:: Provided data ::
(** X8: 422 is the answer to rejected input and to nothing else.  On the
    fetch, delete, creation and update routes a non-empty validation
    result is answered 422 with the error array in its order and the
    world untouched, and an empty one is never answered 422. *)
Theorem unprocessable_exactly_on_errors `{Crypto} `{Validators}
        (req : Request) (w : World) :
  (validationResult idParamValidator req <> [] ->
   fetchUser req w
   = (Sent (status_json 422 (errorsBody (array (validationResult idParamValidator req)))), w)
   /\ deleteUser req w
      = (Sent (status_json 422 (errorsBody (array (validationResult idParamValidator req)))), w))
  /\ (validationResult userValidator req <> [] ->
      createUser req w
      = (Sent (status_json 422 (errorsBody (array (validationResult userValidator req)))), w))
  /\ (validationResult userUpdateValidator req <> [] ->
      updateUser req w
      = (Sent (status_json 422 (errorsBody (array (validationResult userUpdateValidator req)))), w))
  /\ (validationResult idParamValidator req = [] ->
      forall r, (fst (fetchUser req w) = Sent r \/ fst (deleteUser req w) = Sent r) ->
                status r <> 422)
  /\ (validationResult userValidator req = [] ->
      forall r, fst (createUser req w) = Sent r -> status r <> 422)
  /\ (validationResult userUpdateValidator req = [] ->
      forall r, fst (updateUser req w) = Sent r -> status r <> 422).
Proof.
  destruct (gated_routes_answer_422 req w) as (Hid & Hcreate & Hupdate).
  split; [exact Hid|]. split; [exact Hcreate|]. split; [exact Hupdate|].
  repeat apply conj.
  - intros Hvalid r [Hsent | Hsent]; revert Hsent.
    + unfold fetchUser, asyncHandler, bind, ret. rewrite Hvalid. cbn [isEmpty].
      destruct (userController.getUser _ w) as [[e|data] w1]; [discriminate|].
      destruct (negb (truthy data)); cbn; intros E; inversion E; subst;
        cbn; discriminate.
    + unfold deleteUser, asyncHandler, bind, ret. rewrite Hvalid. cbn [isEmpty].
      destruct (userController.deleteUser _ w) as [[e|data] w1]; [discriminate|].
      destruct (negb (truthy data)); cbn; intros E; inversion E; subst;
        cbn; discriminate.
  - intros Hvalid r.
    unfold createUser, asyncHandler, bind, ret, lift. rewrite Hvalid. cbn [isEmpty].
    destruct (member (body req) "password") as [e|plain]; [discriminate|].
    destruct (hashSync plain saltRounds w) as [[e|hashed] w1]; [discriminate|].
    destruct (setMember (body req) "password" (VStr hashed)) as [e|user];
      [discriminate|].
    destruct (userController.createUser user w1) as [[e|data] w2]; cbn;
      [discriminate|].
    intros E; inversion E; subst; cbn; discriminate.
  - intros Hvalid r.
    unfold updateUser, asyncHandler, bind, ret, lift. rewrite Hvalid. cbn [isEmpty].
    destruct (userController.updateUser _ _ w) as [[e|data] w1]; [discriminate|].
    destruct (index0 data) as [e|first]; [discriminate|].
    destruct (strictEqZero first); cbn; intros E; inversion E; subst;
      cbn; discriminate.
Qed.

Lemma unprocessable_exactly_on_errors_witness :
  @fetchUser specValidators (getById "abc") world1
  = (Sent (status_json 422
             (errorsBody (array (validationResult (@idParamValidator specValidators)
                                                  (getById "abc"))))), world1)
  /\ forall r, fst (@createUser sampleCrypto specValidators
                      (postCreate (registration "Bob" "bob@example.com" "builder")) world1)
               = Sent r -> status r <> 422.
Proof.
  split.
  - apply (proj1 (@unprocessable_exactly_on_errors sampleCrypto specValidators
                    (getById "abc") world1)).
    vm_compute. discriminate.
  - apply (proj1 (proj2 (proj2 (proj2 (proj2
             (@unprocessable_exactly_on_errors sampleCrypto specValidators
                (postCreate (registration "Bob" "bob@example.com" "builder")) world1)))))).
    reflexivity.
Defined.

Lemma member_assocSet_same (k : string) (v : value) (fs : list (string * value)) :
  member (VObj (assocSet k v fs)) k = inr v.
Proof. cbn. rewrite assoc_assocSet_same. reflexivity. Qed.

Lemma member_assocSet_other (k k' : string) (v : value) (fs : list (string * value)) :
  k' <> k -> member (VObj (assocSet k v fs)) k' = member (VObj fs) k'.
Proof. intros Hne. cbn. rewrite (assoc_assocSet_other _ _ _ _ Hne). reflexivity. Qed.

Lemma find_app_new {A} (f : A -> bool) (l : list A) (a : A) :
  existsb f l = false -> f a = true -> find f (l ++ [a])%list = Some a.
Proof.
  intros Hnone Ha. induction l as [|b l IH]; cbn in *.
  - rewrite Ha. reflexivity.
  - apply Bool.orb_false_iff in Hnone. destruct Hnone as [Hb Hl].
    rewrite Hb. apply IH. exact Hl.
Qed.

(** X5: the token of a successful login opens the listing.  When login
    succeeds, the token string of its response is the compact form of a
    token issued for the id of the user it returns, and a listing request
    carrying that token right afterwards is answered 200 with every
    stored user as data. *)
Theorem login_token_opens_listing `{Crypto} `{Validators}
        (req : Request) (w : World) (addr : value) (u : User.t)
        (plain key : string) :
  dbUp w = true ->
  member (body req) "email" = inr addr ->
  find (userController.byEmail addr) (users w) = Some u ->
  member (body req) "password" = inr (VStr plain) ->
  compare plain (User.password u) = true ->
  JWT_SECRET w = Some key -> key <> EmptyString ->
  let t := issued key w (VNum (User.id u)) in
  let w' := logCall (FindByEmail addr) w in
  login req w = (Sent (loggedIn t (toObject u)), w')
  /\ dataField "token" (loggedIn t (toObject u)) = Some (VStr (compact t))
  /\ Claims.id (Token.claims t) = VNum (User.id u)
  /\ forall lreq,
       method lreq = GET -> path lreq = [] -> authorization lreq = Some t ->
       app lreq w'
       = (Replied (ok (VArr (map toObject (users w)))), logCall FindAll w').
Proof.
  intros Hup Haddr Hfind Hplain Hcmp Hsec Hkey t w'.
  split; [apply (login_success req w addr u plain key); assumption|].
  split; [reflexivity|]. split; [reflexivity|].
  intros lreq Hm Hp Hauth.
  apply (list_with_accepted_token lreq w' t key (VNum (User.id u)));
    try assumption.
  apply verify_issued. unfold w'. cbn [clock logCall]. lia.
Qed.

Lemma login_token_opens_listing_witness :
  @login sampleCrypto specValidators
         (postLogin (credentials "alice@example.com" "wonderland")) world1
  = (Sent (@loggedIn sampleCrypto token1 (toObject alice)),
     logCall (FindByEmail (VStr "alice@example.com")) world1)
  /\ @app sampleCrypto specValidators (getList (Some token1))
          (logCall (FindByEmail (VStr "alice@example.com")) world1)
     = (Replied (ok (VArr (map toObject (users world1)))),
        logCall FindAll (logCall (FindByEmail (VStr "alice@example.com")) world1)).
Proof.
  assert (Hkey : "s3cret" <> EmptyString) by discriminate.
  pose proof (@login_token_opens_listing sampleCrypto specValidators
                (postLogin (credentials "alice@example.com" "wonderland")) world1
                (VStr "alice@example.com") alice "wonderland" "s3cret"
                eq_refl eq_refl eq_refl eq_refl eq_refl eq_refl Hkey)
    as (Hlogin & _ & _ & Hlist).
  split; [exact Hlogin|].
  apply Hlist; reflexivity.
Defined.

(** X6: a registered user can log in.  After the creation route has
    answered 200 to a validated registration whose email was free, the
    store holds the new record with the hashed password, and a login with
    the same email and password is answered 200 with that record,
    provided the comparison accepts the plaintext against the hash that
    was made of it and a signing secret is configured. *)
Theorem register_then_login `{Crypto} `{Validators}
        (req : Request) (w : World) (n e p key : string) :
  validationResult userValidator req = [] ->
  member (body req) "name" = inr (VStr n) ->
  member (body req) "email" = inr (VStr e) ->
  member (body req) "password" = inr (VStr p) ->
  dbUp w = true ->
  existsb (userController.byEmail (VStr e)) (users w) = false ->
  compare p (encrypt p (genSalt saltRounds (drawn w))) = true ->
  JWT_SECRET w = Some key -> key <> EmptyString ->
  let u := User.mk (nextId w) n e (encrypt p (genSalt saltRounds (drawn w))) in
  exists w1,
    createUser req w = (Sent (ok (toObject u)), w1)
    /\ users w1 = (users w ++ [u])%list
    /\ forall lreq,
         member (body lreq) "email" = inr (VStr e) ->
         member (body lreq) "password" = inr (VStr p) ->
         exists r w2, login lreq w1 = (Sent r, w2)
                      /\ status r = 200
                      /\ dataField "user" r = Some (toObject u).
Proof.
  intros Hvalid Hname Hemail Hpw Hup Hfree Hcmp Hsec Hkey u.
  destruct (member_string_object _ _ _ Hpw) as [fs Hbody].
  rewrite Hbody in Hname, Hemail.
  assert (Hcreate :
            exists w1, createUser req w = (Sent (ok (toObject u)), w1)
                       /\ users w1 = (users w ++ [u])%list
                       /\ dbUp w1 = true /\ JWT_SECRET w1 = Some key).
  { unfold createUser, asyncHandler, bind, lift, ret.
    rewrite Hvalid. cbn [isEmpty]. rewrite Hpw. unfold hashSync.
    rewrite Hbody. cbn [setMember].
    unfold userController.createUser, userController.query.
    cbn [dbUp logCall drawSalt users nextId].
    rewrite Hup.
    rewrite (member_assocSet_other "password" "name") by discriminate.
    rewrite (member_assocSet_other "password" "email") by discriminate.
    rewrite member_assocSet_same, Hname, Hemail, Hfree.
    eexists. split; [reflexivity|]. cbn. repeat split; assumption. }
  destruct Hcreate as (w1 & Hc & Husers & Hup1 & Hsec1).
  exists w1. split; [exact Hc|]. split; [exact Husers|].
  intros lreq Hlemail Hlpw.
  assert (Hfind : find (userController.byEmail (VStr e)) (users w1) = Some u).
  { rewrite Husers. apply find_app_new; [exact Hfree|].
    cbn. apply String.eqb_refl. }
  rewrite (login_success lreq w1 (VStr e) u p key Hup1 Hlemail Hfind Hlpw Hcmp Hsec1 Hkey).
  eexists. eexists. split; [reflexivity|]. split; reflexivity.
Qed.
(** [Lexer::getNextToken] *)
Definition getNextToken (l : Lexer) : outcome (Token * Lexer) :=
  let l := set_pos l (skip_whitespace l) in
  match String.get (pos l) (input l) with
  | None => Return (Token_of END, l)
  | Some current_char =>
      if isdigit current_char then number l
      else if (current_char =? "+")%char then
        Return (Token_of PLUS, set_pos l (S (pos l)))
      else if (current_char =? "*")%char then
        Return (Token_of MUL, set_pos l (S (pos l)))
      else if (current_char =? "(")%char then
        Return (Token_of LPAREN, set_pos l (S (pos l)))
      else if (current_char =? ")")%char then
        Return (Token_of RPAREN, set_pos l (S (pos l)))
      else Throw (runtime_error "Invalid character in input")
  end.

(** ** The syntax tree *)

Inductive ASTNode : Type :=
| NumberNode (value : double)
| BinaryOpNode (op : TokenType) (left right : ASTNode).

(** [ASTNode::evaluate] *)
Fixpoint evaluate (n : ASTNode) : outcome double :=
  match n with
  | NumberNode v => Return v
  | BinaryOpNode op l r =>
      if TokenType_eqb op PLUS then
        a <- evaluate l ;; b <- evaluate r ;; Return (Double.add a b)
      else if TokenType_eqb op MUL then
        a <- evaluate l ;; b <- evaluate r ;; Return (Double.mul a b)
      else Throw (runtime_error "Unknown operator")
  end.

(** ** [std::ostream::operator<<(double)]

    With the stream's default flags a double is written as [printf]'s
    [%g] writes it with precision 6: six significant decimal digits of the
    exact binary value, rounded to nearest with ties to even, in fixed
    notation when the decimal exponent is in [-4, 6) and in scientific
    notation otherwise, trailing zeros removed. *)

Module Format.

Definition dec (n : N) : string := NilZero.string_of_uint (N.to_uint n).

Definition pow10 (k : Z) : Z := 10 ^ Z.max 0 k.

(** The [x] with [10^x <= n / q < 10^(x+1)]. *)
Definition decimal_exponent (n q : positive) : Z :=
  let x0 := (Z.of_nat (String.length (dec (Npos n)))
             - Z.of_nat (String.length (dec (Npos q))))%Z in
  if (Zpos q * pow10 x0 <=? Zpos n * pow10 (- x0))%Z then x0 else (x0 - 1)%Z.

Definition round_half_even (num den : Z) : Z :=
  let (qd, rem) := Z.div_eucl num den in
  match (2 * rem ?= den)%Z with
  | Lt => qd
  | Gt => (qd + 1)%Z
  | Eq => if Z.even qd then qd else (qd + 1)%Z
  end.

(** The six significant digits of [n / q] and its decimal exponent after
    rounding. *)
Definition significand (n q : positive) : Z * Z :=
  let x := decimal_exponent n q in
  let r := round_half_even (Zpos n * pow10 (5 - x)) (Zpos q * pow10 (x - 5)) in
  if (r =? 1000000)%Z then (100000, x + 1)%Z else (r, x).

Fixpoint strip_zeros (s : string) : string :=
  match s with
  | EmptyString => EmptyString
  | String c s' =>
      match strip_zeros s' with
      | EmptyString => if (c =? "0")%char then EmptyString else String c EmptyString
      | r => String c r
      end
  end.

Definition with_fraction (ip frac : string) : string :=
  match strip_zeros frac with
  | EmptyString => ip
  | f => ip ++ "." ++ f
  end.

Fixpoint zeros (n : nat) : string :=
  match n with
  | O => EmptyString
  | S n' => String "0" (zeros n')
  end.

Definition exponent_part (x : Z) : string :=
  let a := dec (Z.to_N (Z.abs x)) in
  (if (x <? 0)%Z then "e-" else "e+")
  ++ (if (Z.abs x <? 10)%Z then "0" ++ a else a).

Definition positive_ratio (n q : positive) : string :=
  let (r, x) := significand n q in
  let d := dec (Z.to_N r) in
  if ((x <? -4) || (6 <=? x))%Z then
    with_fraction (substring 0 1 d) (substring 1 5 d) ++ exponent_part x
  else if (0 <=? x)%Z then
    let i := S (Z.to_nat x) in
    with_fraction (substring 0 i d) (substring i (6 - i) d)
  else
    with_fraction "0" (zeros (Z.to_nat (- x - 1)) ++ d).

(** [double] has one NaN.  The program reads numbers that are not negative
    and only adds and multiplies them, so that the one NaN it computes is
    the product of zero and infinity, and what is computed from it.  On
    x86-64 that NaN has its sign bit set, and the C library writes it as
    [-nan]. *)
Definition to_string (v : double) : string :=
  match v with
  | S754_zero s => if s then "-0" else "0"
  | S754_infinity s => if s then "-inf" else "inf"
  | S754_nan => "-nan"
  | S754_finite s m e =>
      let (n, q) := Double.to_ratio m e in
      (if s then "-" else "") ++ positive_ratio n q
  end.

End Format.

(** ** Printing a tree

    The [print_] member functions write to [std::cout]; here each returns
    the text it writes. *)

Definition newline : string := String (ascii_of_nat 10) EmptyString.

(** [print_indent], the same in both node classes. *)
Fixpoint print_indent (indent : nat) : string :=
  match indent with
  | O => EmptyString
  | S i => "  " ++ print_indent i
  end.

(** [ASTNode::print_infix] *)
Fixpoint print_infix (n : ASTNode) : string :=
  match n with
  | NumberNode v => Format.to_string v
  | BinaryOpNode op l r =>
      "(" ++ print_infix l
      ++ (if TokenType_eqb op PLUS then " + "
          else if TokenType_eqb op MUL then " * " else "")
      ++ print_infix r ++ ")"
  end.

(** [ASTNode::print_tree] *)
Fixpoint print_tree (n : ASTNode) (indent : nat) : string :=
  match n with
  | NumberNode v =>
      print_indent indent ++ "Number(" ++ Format.to_string v ++ ")" ++ newline
  | BinaryOpNode op l r =>
      print_indent indent
      ++ "BinaryOp(" ++ (if TokenType_eqb op PLUS then "+" else "*") ++ ")"
      ++ newline
      ++ print_tree l (S indent) ++ print_tree r (S indent)
  end.

(** ** The parser *)

(** The parser holds a reference to the lexer of its caller, which the
    caller no longer uses once the parser exists: the lexer is kept in the
    parser's state. *)
Record Parser : Type := mkParser { lexer : Lexer; current_token : Token }.

(** The constructor [Parser(lexer)], which reads the first token. *)
Definition Parser_new (l : Lexer) : outcome Parser :=
  '(t, l') <- getNextToken l ;;
  Return (mkParser l' t).

(** [Parser::consume] *)
Definition consume (expected : TokenType) (p : Parser) : outcome Parser :=
  if TokenType_eqb (type (current_token p)) expected then
    '(t, l') <- getNextToken (lexer p) ;;
    Return (mkParser l' t)
  else Throw (runtime_error "Unexpected token").

(** [Parser::expr], [Parser::term] and [Parser::factor], with the two
    [while] loops as [expr_loop] and [term_loop], which carry the local
    variable [node].  Every call and every iteration takes one unit of
    [fuel]. *)
Fixpoint expr (fuel : nat) (p : Parser) : outcome (ASTNode * Parser) :=
  match fuel with
  | O => OutOfFuel
  | S fuel =>
      '(node, p) <- term fuel p ;;
      expr_loop fuel node p
  end

with expr_loop (fuel : nat) (node : ASTNode) (p : Parser)
  : outcome (ASTNode * Parser) :=
  match fuel with
  | O => OutOfFuel
  | S fuel =>
      if TokenType_eqb (type (current_token p)) PLUS then
        let op := type (current_token p) in
        p <- consume PLUS p ;;
        '(rhs, p) <- term fuel p ;;
        expr_loop fuel (BinaryOpNode op node rhs) p
      else Return (node, p)
  end

with term (fuel : nat) (p : Parser) : outcome (ASTNode * Parser) :=
  match fuel with
  | O => OutOfFuel
  | S fuel =>
      '(node, p) <- factor fuel p ;;
      term_loop fuel node p
  end

with term_loop (fuel : nat) (node : ASTNode) (p : Parser)
  : outcome (ASTNode * Parser) :=
  match fuel with
  | O => OutOfFuel
  | S fuel =>
      if TokenType_eqb (type (current_token p)) MUL then
        let op := type (current_token p) in
        p <- consume MUL p ;;
        '(rhs, p) <- factor fuel p ;;
        term_loop fuel (BinaryOpNode op node rhs) p
      else Return (node, p)
  end

with factor (fuel : nat) (p : Parser) : outcome (ASTNode * Parser) :=
  match fuel with
  | O => OutOfFuel
  | S fuel =>
      if TokenType_eqb (type (current_token p)) NUMBER then
        let v := value (current_token p) in
        p <- consume NUMBER p ;;
        Return (NumberNode v, p)
      else if TokenType_eqb (type (current_token p)) LPAREN then
        p <- consume LPAREN p ;;
        '(node, p) <- expr fuel p ;;
        p <- consume RPAREN p ;;
        Return (node, p)
      else Throw (runtime_error "Expected number or parentheses")
  end.

(** [Parser::parse] *)
Definition parse (fuel : nat) (p : Parser) : outcome (ASTNode * Parser) :=
  expr fuel p.

(** What is left to read: the characters after the cursor, and the current
    token unless it is [END]. *)
Definition remaining (p : Parser) : nat :=
  (String.length (input (lexer p)) - pos (lexer p))
  + (if TokenType_eqb (type (current_token p)) END then 0 else 1).

(** Fuel that lets [parse] run to its end from [p] ([expr_fuel_enough]). *)
Definition fuel_for (p : Parser) : nat := 3 * remaining p + 3.

(** The first three statements of the [try] block of [main]:
    [Lexer lexer(input); Parser parser(lexer); ast = parser.parse()], with
    the parser as [parse] leaves it. *)
Definition run_parser (line : string) : outcome (ASTNode * Parser) :=
  p <- Parser_new (Lexer_new line) ;;
  parse (fuel_for p) p.

Definition parse_line (line : string) : outcome ASTNode :=
  '(ast, _) <- run_parser line ;;
  Return ast.

(** ** [main] *)

(** The standard streams: the lines still to be read from [std::cin], and
    what was written to [std::cout] and [std::cerr]. *)
Record World : Type := mkWorld {
  cin : list string;
  cout : string;
  cerr : string
}.

(** [std::string input; std::getline(std::cin, input);]: at the end of the
    stream the call fails and [input] stays empty.  The source ignores the
    state of the stream. *)
Definition getline (w : World) : string * World :=
  match cin w with
  | [] => (EmptyString, w)
  | line :: rest => (line, mkWorld rest (cout w) (cerr w))
  end.

Definition write_cout (s : string) (w : World) : World :=
  mkWorld (cin w) (cout w ++ s) (cerr w).

Definition write_cerr (s : string) (w : World) : World :=
  mkWorld (cin w) (cout w) (cerr w ++ s).

(** The [catch] clause. *)
Definition report (e : exception) (w : World) : World :=
  write_cerr ("Error: " ++ what e ++ newline) w.

(** One iteration of the loop of [main]; [None] stands for a run of the
    parser that was cut short, which [iteration_total] excludes. *)
Definition iteration (w : World) : option World :=
  let w := write_cout ">>> " w in
  let (line, w) := getline w in
  match parse_line line with
  | OutOfFuel => None
  | Throw e => Some (report e w)
  | Return ast =>
      let w := write_cout "Infix notation: " w in
      let w := write_cout (print_infix ast) w in
      let w := write_cout newline w in
      let w := write_cout ("Tree structure:" ++ newline) w in
      let w := write_cout (print_tree ast 0) w in
      match evaluate ast with
      | OutOfFuel => None
      | Throw e => Some (report e w)
      | Return result =>
          Some (write_cout ("Result: " ++ Format.to_string result ++ newline) w)
      end
  end.

(** What stops a bounded run of [main]. *)
Inductive Exit : Type :=
| Exited (status : Z) (w : World)
| StillRunning (w : World)
| Stuck.

(** [main]: [is_running] is initialised to [true] and no statement assigns
    to it; the loop is run for at most [iterations] iterations. *)
Fixpoint main_loop (iterations : nat) (is_running : bool) (w : World) : Exit :=
  if is_running then
    match iterations with
    | O => StillRunning w
    | S n =>
        match iteration w with
        | Some w' => main_loop n is_running w'
        | None => Stuck
        end
    end
  else Exited 0 w.

Definition main (iterations : nat) (stdin : list string) : Exit :=
  let is_running := true in
  main_loop iterations is_running (mkWorld stdin EmptyString EmptyString).

(** ** Predicates the properties are stated with *)

(** A run of the parser that was not cut short and, when it returns, leaves
    at most [bound] to read. *)
Definition terminates (bound : nat) (r : outcome (ASTNode * Parser)) : Prop :=
  match r with
  | Return (_, p') => remaining p' <= bound
  | Throw _ => True
  | OutOfFuel => False
  end.

(** Every operator of the tree is [PLUS] or [MUL]. *)
Fixpoint only_plus_mul (n : ASTNode) : bool :=
  match n with
  | NumberNode _ => true
  | BinaryOpNode op l r =>
      (TokenType_eqb op PLUS || TokenType_eqb op MUL)
      && only_plus_mul l && only_plus_mul r
  end.

(** [n] calls of [getNextToken] in a row: the tokens they return and the
    lexer after the last one. *)
Fixpoint next_tokens (n : nat) (l : Lexer) : outcome (list Token * Lexer) :=
  match n with
  | O => Return ([], l)
  | S n' =>
      '(t, l) <- getNextToken l ;;
      '(ts, l) <- next_tokens n' l ;;
      Return (t :: ts, l)
  end.

(** [n] copies of [s], one after the other. *)
Fixpoint copies (n : nat) (s : string) : string :=
  match n with
  | O => EmptyString
  | S n' => s ++ copies n' s
  end.

(** The line [main] writes to [std::cerr] for an empty line. *)
Definition empty_line_error : string :=
  "Error: Expected number or parentheses" ++ newline.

:: What this task involves ::
From the records above, give again exactly the lines running from the line with "(Double.add a b)" to the line with "Definition dec (n", inclusive.

:: Reply ::
        a <- evaluate l ;; b <- evaluate r ;; Return (Double.add a b)
      else if TokenType_eqb op MUL then
        a <- evaluate l ;; b <- evaluate r ;; Return (Double.mul a b)
      else Throw (runtime_error "Unknown operator")
  end.

(** ** [std::ostream::operator<<(double)]

    With the stream's default flags a double is written as [printf]'s
    [%g] writes it with precision 6: six significant decimal digits of the
    exact binary value, rounded to nearest with ties to even, in fixed
    notation when the decimal exponent is in [-4, 6) and in scientific
    notation otherwise, trailing zeros removed. *)

Module Format.

Definition dec (n : N) : string := NilZero.string_of_uint (N.to_uint n).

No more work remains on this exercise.